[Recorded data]
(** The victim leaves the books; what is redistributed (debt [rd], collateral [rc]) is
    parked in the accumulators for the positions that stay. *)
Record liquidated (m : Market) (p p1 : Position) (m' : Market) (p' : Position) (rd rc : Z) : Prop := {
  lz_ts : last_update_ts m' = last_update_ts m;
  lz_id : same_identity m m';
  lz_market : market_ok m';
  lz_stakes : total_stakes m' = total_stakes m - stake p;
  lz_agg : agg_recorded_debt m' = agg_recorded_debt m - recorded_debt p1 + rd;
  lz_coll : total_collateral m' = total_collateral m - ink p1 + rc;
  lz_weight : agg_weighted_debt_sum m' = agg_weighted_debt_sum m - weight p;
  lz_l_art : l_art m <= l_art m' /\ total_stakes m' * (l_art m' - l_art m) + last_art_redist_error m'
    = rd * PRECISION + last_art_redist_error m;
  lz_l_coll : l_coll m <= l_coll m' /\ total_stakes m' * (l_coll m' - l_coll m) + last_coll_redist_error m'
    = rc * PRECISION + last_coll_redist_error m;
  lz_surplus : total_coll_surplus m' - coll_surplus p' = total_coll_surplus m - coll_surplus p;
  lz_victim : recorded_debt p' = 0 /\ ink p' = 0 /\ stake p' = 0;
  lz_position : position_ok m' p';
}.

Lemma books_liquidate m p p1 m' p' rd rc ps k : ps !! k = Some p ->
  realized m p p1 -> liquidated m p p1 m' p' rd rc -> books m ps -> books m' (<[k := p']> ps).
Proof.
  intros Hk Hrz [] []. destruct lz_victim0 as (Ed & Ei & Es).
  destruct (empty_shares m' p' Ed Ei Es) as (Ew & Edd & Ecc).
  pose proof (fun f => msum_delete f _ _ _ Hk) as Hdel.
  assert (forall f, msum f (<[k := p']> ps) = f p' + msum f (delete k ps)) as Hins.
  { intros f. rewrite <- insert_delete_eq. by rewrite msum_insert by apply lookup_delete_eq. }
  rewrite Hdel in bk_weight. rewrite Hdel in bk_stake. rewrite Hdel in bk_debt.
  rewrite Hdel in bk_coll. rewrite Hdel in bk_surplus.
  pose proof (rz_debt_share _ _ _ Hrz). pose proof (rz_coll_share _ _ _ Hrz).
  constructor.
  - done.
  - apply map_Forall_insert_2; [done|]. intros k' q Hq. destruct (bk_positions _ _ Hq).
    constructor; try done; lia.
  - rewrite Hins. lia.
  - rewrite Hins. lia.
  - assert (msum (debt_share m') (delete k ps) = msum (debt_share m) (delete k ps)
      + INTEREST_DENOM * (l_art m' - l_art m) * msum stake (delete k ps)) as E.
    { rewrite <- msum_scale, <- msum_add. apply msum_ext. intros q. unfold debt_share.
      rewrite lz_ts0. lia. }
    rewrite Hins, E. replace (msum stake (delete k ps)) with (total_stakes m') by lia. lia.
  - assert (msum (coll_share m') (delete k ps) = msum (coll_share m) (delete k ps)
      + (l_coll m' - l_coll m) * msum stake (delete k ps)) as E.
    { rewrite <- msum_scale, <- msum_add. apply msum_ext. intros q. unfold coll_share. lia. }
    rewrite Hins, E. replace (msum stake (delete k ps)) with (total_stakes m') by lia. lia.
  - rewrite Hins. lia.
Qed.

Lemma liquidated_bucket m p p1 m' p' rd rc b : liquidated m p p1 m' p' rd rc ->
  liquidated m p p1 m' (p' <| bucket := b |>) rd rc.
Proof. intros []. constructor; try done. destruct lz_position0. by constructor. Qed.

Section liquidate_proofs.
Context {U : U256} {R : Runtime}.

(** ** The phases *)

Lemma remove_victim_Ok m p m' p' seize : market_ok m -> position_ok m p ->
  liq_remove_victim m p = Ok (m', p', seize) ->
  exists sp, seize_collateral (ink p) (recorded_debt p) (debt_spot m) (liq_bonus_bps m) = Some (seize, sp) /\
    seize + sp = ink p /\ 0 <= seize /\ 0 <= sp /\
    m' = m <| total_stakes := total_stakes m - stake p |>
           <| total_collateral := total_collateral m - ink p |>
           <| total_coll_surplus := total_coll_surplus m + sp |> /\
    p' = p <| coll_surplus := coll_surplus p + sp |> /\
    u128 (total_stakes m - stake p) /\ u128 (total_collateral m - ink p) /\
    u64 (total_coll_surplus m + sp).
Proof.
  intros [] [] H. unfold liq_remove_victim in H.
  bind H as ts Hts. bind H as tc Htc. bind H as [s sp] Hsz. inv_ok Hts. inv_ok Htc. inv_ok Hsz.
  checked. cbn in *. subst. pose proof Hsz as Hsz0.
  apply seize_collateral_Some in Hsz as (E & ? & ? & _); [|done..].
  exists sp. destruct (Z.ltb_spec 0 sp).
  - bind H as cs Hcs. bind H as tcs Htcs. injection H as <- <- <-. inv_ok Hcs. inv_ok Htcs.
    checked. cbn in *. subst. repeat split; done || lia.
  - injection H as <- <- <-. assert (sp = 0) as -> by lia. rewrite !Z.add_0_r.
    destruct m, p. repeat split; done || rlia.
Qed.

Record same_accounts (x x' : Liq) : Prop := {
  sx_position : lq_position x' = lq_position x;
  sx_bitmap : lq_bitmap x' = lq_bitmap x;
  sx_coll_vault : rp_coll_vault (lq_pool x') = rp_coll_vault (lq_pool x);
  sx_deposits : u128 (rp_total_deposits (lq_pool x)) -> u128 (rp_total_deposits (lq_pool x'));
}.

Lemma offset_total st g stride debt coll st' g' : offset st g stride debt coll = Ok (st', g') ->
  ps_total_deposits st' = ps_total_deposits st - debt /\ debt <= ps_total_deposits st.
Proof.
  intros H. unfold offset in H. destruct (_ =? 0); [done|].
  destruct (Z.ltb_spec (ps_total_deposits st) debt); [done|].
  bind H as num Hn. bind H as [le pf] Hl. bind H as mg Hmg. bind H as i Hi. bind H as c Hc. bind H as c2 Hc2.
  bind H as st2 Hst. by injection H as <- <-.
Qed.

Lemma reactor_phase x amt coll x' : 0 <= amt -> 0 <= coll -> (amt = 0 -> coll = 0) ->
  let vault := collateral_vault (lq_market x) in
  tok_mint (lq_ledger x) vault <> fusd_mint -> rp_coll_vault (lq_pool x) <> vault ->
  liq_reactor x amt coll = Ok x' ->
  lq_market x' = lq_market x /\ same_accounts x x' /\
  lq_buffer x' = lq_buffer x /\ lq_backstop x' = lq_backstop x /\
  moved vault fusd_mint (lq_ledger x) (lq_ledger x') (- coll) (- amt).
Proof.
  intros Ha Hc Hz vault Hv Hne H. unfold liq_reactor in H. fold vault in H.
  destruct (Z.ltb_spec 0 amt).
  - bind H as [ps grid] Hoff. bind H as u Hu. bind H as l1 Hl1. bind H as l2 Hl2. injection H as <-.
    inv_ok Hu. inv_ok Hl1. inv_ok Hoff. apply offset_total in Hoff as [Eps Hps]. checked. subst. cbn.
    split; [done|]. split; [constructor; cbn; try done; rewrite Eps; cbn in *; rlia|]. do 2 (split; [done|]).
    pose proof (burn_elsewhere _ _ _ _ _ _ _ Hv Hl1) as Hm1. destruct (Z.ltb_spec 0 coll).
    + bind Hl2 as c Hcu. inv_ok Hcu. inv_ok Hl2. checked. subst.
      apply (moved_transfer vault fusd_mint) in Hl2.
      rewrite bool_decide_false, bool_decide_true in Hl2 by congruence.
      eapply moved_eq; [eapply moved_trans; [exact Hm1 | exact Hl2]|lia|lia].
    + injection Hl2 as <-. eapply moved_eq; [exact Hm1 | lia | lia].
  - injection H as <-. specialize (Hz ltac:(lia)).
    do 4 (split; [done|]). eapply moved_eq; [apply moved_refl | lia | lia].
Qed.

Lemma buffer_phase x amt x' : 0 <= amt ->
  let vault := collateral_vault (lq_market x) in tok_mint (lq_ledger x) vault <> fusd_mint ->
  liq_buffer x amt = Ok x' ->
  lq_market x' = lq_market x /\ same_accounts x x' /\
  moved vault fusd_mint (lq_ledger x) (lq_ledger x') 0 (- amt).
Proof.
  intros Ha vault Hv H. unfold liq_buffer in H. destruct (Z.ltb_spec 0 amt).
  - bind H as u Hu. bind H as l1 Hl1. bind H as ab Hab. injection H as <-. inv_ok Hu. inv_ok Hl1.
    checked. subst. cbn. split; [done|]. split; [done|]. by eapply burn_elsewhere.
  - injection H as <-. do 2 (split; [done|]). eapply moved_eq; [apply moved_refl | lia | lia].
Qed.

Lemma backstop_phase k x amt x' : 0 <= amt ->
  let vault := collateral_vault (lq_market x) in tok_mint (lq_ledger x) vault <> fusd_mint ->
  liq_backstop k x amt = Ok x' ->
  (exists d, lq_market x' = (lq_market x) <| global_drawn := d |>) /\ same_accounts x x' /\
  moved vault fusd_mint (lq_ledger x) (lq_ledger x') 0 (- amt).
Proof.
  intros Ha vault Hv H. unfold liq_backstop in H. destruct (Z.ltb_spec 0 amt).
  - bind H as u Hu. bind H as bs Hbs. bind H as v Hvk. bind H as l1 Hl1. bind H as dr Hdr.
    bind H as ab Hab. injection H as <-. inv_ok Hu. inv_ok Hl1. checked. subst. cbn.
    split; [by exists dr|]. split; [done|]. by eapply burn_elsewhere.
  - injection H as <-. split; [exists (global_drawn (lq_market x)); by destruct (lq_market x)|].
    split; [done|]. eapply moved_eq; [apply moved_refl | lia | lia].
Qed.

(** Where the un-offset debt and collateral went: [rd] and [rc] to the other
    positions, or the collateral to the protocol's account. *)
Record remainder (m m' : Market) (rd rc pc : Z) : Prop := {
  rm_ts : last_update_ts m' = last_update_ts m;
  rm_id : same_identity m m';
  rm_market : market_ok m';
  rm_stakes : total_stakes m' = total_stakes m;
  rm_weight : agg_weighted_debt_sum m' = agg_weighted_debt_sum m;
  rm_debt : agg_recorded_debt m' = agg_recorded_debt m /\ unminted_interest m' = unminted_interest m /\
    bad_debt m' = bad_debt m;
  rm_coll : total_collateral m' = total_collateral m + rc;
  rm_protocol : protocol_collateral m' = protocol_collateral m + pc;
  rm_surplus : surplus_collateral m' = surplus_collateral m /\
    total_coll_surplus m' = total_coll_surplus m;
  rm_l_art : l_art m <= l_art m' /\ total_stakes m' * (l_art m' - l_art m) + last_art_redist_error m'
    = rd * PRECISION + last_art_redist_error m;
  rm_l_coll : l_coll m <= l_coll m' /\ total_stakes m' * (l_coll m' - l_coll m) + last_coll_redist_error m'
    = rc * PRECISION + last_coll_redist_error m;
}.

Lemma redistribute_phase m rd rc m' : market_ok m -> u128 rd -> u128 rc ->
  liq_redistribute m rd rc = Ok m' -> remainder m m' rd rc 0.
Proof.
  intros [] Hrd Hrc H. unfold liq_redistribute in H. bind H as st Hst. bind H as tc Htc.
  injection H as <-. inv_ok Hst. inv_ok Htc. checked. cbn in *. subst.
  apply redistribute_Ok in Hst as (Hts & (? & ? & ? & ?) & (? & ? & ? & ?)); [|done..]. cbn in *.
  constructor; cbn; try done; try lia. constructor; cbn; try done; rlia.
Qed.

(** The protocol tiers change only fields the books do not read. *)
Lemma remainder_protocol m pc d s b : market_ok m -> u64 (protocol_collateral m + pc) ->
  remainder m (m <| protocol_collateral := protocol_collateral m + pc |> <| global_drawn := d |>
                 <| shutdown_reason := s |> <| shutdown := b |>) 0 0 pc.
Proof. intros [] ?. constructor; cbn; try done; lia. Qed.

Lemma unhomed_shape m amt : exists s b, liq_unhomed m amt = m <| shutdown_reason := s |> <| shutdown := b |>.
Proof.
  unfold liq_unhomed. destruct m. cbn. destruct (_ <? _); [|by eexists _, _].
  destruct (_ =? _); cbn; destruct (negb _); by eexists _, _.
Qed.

*EXERCISE*: Start with the line above that contains "sx_coll_vault : rp_coll_vault" and stop after the line that contains "Hl2. checked. subst.". Output those lines exactly, and only those.

*WRITTEN RESPONSE*:
  sx_coll_vault : rp_coll_vault (lq_pool x') = rp_coll_vault (lq_pool x);
  sx_deposits : u128 (rp_total_deposits (lq_pool x)) -> u128 (rp_total_deposits (lq_pool x'));
}.

Lemma offset_total st g stride debt coll st' g' : offset st g stride debt coll = Ok (st', g') ->
  ps_total_deposits st' = ps_total_deposits st - debt /\ debt <= ps_total_deposits st.
Proof.
  intros H. unfold offset in H. destruct (_ =? 0); [done|].
  destruct (Z.ltb_spec (ps_total_deposits st) debt); [done|].
  bind H as num Hn. bind H as [le pf] Hl. bind H as mg Hmg. bind H as i Hi. bind H as c Hc. bind H as c2 Hc2.
  bind H as st2 Hst. by injection H as <- <-.
Qed.

Lemma reactor_phase x amt coll x' : 0 <= amt -> 0 <= coll -> (amt = 0 -> coll = 0) ->
  let vault := collateral_vault (lq_market x) in
  tok_mint (lq_ledger x) vault <> fusd_mint -> rp_coll_vault (lq_pool x) <> vault ->
  liq_reactor x amt coll = Ok x' ->
  lq_market x' = lq_market x /\ same_accounts x x' /\
  lq_buffer x' = lq_buffer x /\ lq_backstop x' = lq_backstop x /\
  moved vault fusd_mint (lq_ledger x) (lq_ledger x') (- coll) (- amt).
Proof.
  intros Ha Hc Hz vault Hv Hne H. unfold liq_reactor in H. fold vault in H.
  destruct (Z.ltb_spec 0 amt).
  - bind H as [ps grid] Hoff. bind H as u Hu. bind H as l1 Hl1. bind H as l2 Hl2. injection H as <-.
    inv_ok Hu. inv_ok Hl1. inv_ok Hoff. apply offset_total in Hoff as [Eps Hps]. checked. subst. cbn.
    split; [done|]. split; [constructor; cbn; try done; rewrite Eps; cbn in *; rlia|]. do 2 (split; [done|]).
    pose proof (burn_elsewhere _ _ _ _ _ _ _ Hv Hl1) as Hm1. destruct (Z.ltb_spec 0 coll).
    + bind Hl2 as c Hcu. inv_ok Hcu. inv_ok Hl2. checked. subst.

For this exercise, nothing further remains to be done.